Ivan’s private site

May 26, 2007

Jena supports RDFa

Filed under: Semantic Web, Work Related — Ivan Herman @ 15:12

This is certainly good news: Jena now supports RDFa. Thanks to Jeremy… (I am not sure when this will be part of the standard distribution of Jena and of Joseki, though, but it is only a matter of time…). I am sure other implementations will follow!

May 24, 2007

Faceted view of the WWW2007 papers

Filed under: Semantic Web, Work Related — Ivan Herman @ 10:34

In case you have not seen this yet: David Huynh has created an exhibit based view of the WWW2007 papers.
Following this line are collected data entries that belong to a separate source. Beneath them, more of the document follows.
(** ** Adding and removing *)

(** Filling a free slot: the new name is found there, other names as before. *)
Lemma dir_lookup_add s i e nm :
  fs_inv s → is_slot i → in_use (root_entry s i) = false → usable (entry_name e) →
  dir_lookup s (entry_name e) = None → name83 nm →
  dir_lookup (set_root_entry s i e) nm =
    if decide (nm = entry_name e) then Some e else dir_lookup s nm.
Proof.
  intros Hs Hi Hfree [Hn83 [Hu0 HuE]] Hnone Hnm.
  assert (fs_inv (set_root_entry s i e)) as Hs' by (by apply fs_inv_set).
  assert (in_use e = true) as Hue.
  { unfold in_use. unfold entry_name in Hu0, HuE. cbn [fst] in Hu0, HuE.
    by rewrite (proj2 (Z.eqb_neq _ _) Hu0), (proj2 (Z.eqb_neq _ _) HuE). }
  assert (∀ j, is_slot j → root_entry (set_root_entry s i e) j =
                           if j =? i then e else root_entry s j) as Hget.
  { intros j Hj. apply root_entry_set; [apply Hs|done|apply Hj]. }
  case_decide as Hd.
  - subst nm. unfold dir_lookup.
    pose proof (find_index_spec _ _ Hs' Hnm) as H.
    destruct (find_index (set_root_entry s i e) (entry_name e)) as [j|].
    + destruct H as (Hj & Hu & He & _). simpl. f_equal. rewrite Hget in * by done.
      destruct (Z.eqb_spec j i); [done|]. exfalso.
      unfold dir_lookup in Hnone. pose proof (find_index_spec _ _ Hs Hnm) as H'.
      destruct (find_index s (entry_name e)); [done|]. by apply (H' j).
    + exfalso. apply (H i); [done|..]; rewrite Hget, Z.eqb_refl by done; done.
  - unfold dir_lookup. rewrite (find_index_ext s (set_root_entry s i e) nm nm).
    + destruct (find_index s nm) as [j|] eqn:E; [|done]. simpl. f_equal.
      pose proof (find_index_spec _ _ Hs Hnm) as H. rewrite E in H. destruct H as (Hj & Hu & _).
      rewrite Hget by done. destruct (Z.eqb_spec j i) as [->|]; [congruence|done].
    + intros j Hj. rewrite Hget by done. destruct (Z.eqb_spec j i) as [->|]; [|done].
      rewrite Hfree, Hue. cbn [andb]. destruct (same_name e nm) eqn:E; [|done].
      apply same_name_eq in E; [congruence|done|done].
Qed.

Lemma find_directory_entry_lookup s p :
  fs_inv s →
  find_directory_entry s (Some p) =
    match dir_lookup s (convert_filename (strip_slash p)) with
    | Some e => Ok e
    | None => Err FS_ERROR_NOT_FOUND
    end.
Proof.
  intros [Hi _ _]. unfold find_directory_entry, dir_lookup. rewrite Hi. cbn [negb].
  by destruct (find_index _ _).
Qed.

Lemma length_copy_clip n c (src : list Z) k :
  (k <= length src)%nat →
  length (copy_into (replicate n c) src (if (n <? k)%nat then n else k)) = n.
Proof.
  intros. unfold copy_into. rewrite length_app, length_take, length_drop, length_replicate.
  destruct (Nat.ltb_spec n k); lia.
Qed.

(** The result of the conversion always has the shape of an 8.3 name. *)
Lemma convert_filename_83 f : str_ok f → name83 (convert_filename f).
Proof.
  intros Hf. unfold convert_filename, name83.
  destruct (Str.strchr f (chr ".")) as [dot|] eqn:E; cbn [fst snd]; rewrite !length_fmap.
  - apply (strchr_Some _ _ _ Hf dot_range) in E as [Hl _]. apply lookup_lt_Some in Hl.
    rewrite !length_copy_clip by lia. done.
  - rewrite length_copy_clip, length_replicate by lia. done.
Qed.

(** ** Paths *)

(** "/" followed by a valid name whose first byte does not mark a deleted entry. *)
Definition file_path (p f : list Z) : Prop :=
  p = chr "/" :: f ∧ str_ok f ∧ Str.peek f ≠ 0xE5 ∧ ∃ base ext, name_parts f base ext.

Lemma upper_keeps c v : 0 < c < 256 → v = 0 ∨ v = 0xE5 → c ≠ v → upper c ≠ v.
Proof.
  intros Hc Hv Hne. unfold upper. change (chr "a") with 97. change (chr "z") with 122.
  change (chr "A") with 65. destruct ((97 <=? c) && (c <=? 122)) eqn:E; zreflect; [|done].
  unfold u8. word_lia.
Qed.

Lemma file_path_usable p f : file_path p f → usable (convert_filename f).
Proof.
  intros (-> & Hf & HE5 & base & ext & Hp). split; [by apply convert_filename_83|].
  rewrite (convert_filename_parts f base ext) by done. cbn [fst].
  destruct Hp as (_ & Hlen & Hext). destruct base as [|c base]; [simpl in Hlen; lia|].
  unfold pad. cbn [app fmap list_fmap Str.peek].
  assert (Str.peek f = c) as Hpk by (destruct ext; [destruct Hext as [-> _]|subst f]; done).
  rewrite Hpk in HE5. assert (0 < c < 256) as Hc.
  { destruct ext; [destruct Hext as [-> _]|subst f]; by apply Forall_inv in Hf. }
  split; apply upper_keeps; auto; lia.
Qed.

Lemma file_path_str_ok p f : file_path p f → str_ok p.
Proof. intros (-> & Hf & _). constructor; [done|exact Hf]. Qed.

Lemma file_path_valid p f : file_path p f → validate_path (Some p) = FS_SUCCESS.
Proof.
  intros Hp. apply (validate_path_ok p (file_path_str_ok p f Hp)).
  destruct Hp as (-> & _ & _ & base & ext & Hn). right; right; right. by exists f, base, ext.
Qed.

Lemma file_path_strip p f : file_path p f → strip_slash p = f.
Proof. by intros (-> & _). Qed.

Lemma find_path s p f :
  fs_inv s → file_path p f →
  find_directory_entry s (Some p) =
    match dir_lookup s (convert_filename f) with
    | Some e => Ok e
    | None => Err FS_ERROR_NOT_FOUND
    end.
Proof. intros Hs Hp. rewrite find_directory_entry_lookup by done. by rewrite (file_path_strip p f Hp). Qed.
Looks great and is much easier to navigate… I have certainly changed my bookmark!

May 23, 2007

“Unifying Reasoning and Search to Web Scale” (IEEE Internet Computing)

Filed under: Semantic Web, Work Related — Ivan Herman @ 8:44

An interesting short note by Dieter Fensel and Frank van Harmelen in the March/April issue of IEEE Internet Computing, entitled “Unifying Reasoning and Search to Web Scale”. Unfortunately, the IEEE articles are available for subscribers only, but here is the abstract:

Researchers have developed reasoning methods for rather small, closed, trustworthy, consistent, and static domains, but Web-scale reasoning remains elusive. The authors seek to merge semantic reasoning and search in something new that reflects proper unification without adding bizarre syntax to programming languages or nonscalable logic to superficially align Web principles and reasoning.

I think the essence of their argument is well summarized in a pseudo-code for how reasoning can or should happen on very very large scale (ie, on Web scale):

do
  draw a sample,
  do the reasoning on the sample;
  if    you have more time,
        and/or if you don't
        trust the result,
  then draw a bigger sample,
repeat

Of course, the devil is in the details, ie, this is a general approach rather then a solution (and the authors do not claim it otherwise). But it is certainly an interesting direction to consider!

(Bibliographic details: “Unifying Reasoning and Search to Web Scale”, by Dieter Fensel and Frank van Harmelen, IEEE Internet Computing, Volume 11, No. 2, March/April 2007.)

May 13, 2007

WWW Conference (4th day)

Filed under: Semantic Web, Work Related — Ivan Herman @ 17:30

The last day of a long week (I also had a W3C AC meeting before the conference…).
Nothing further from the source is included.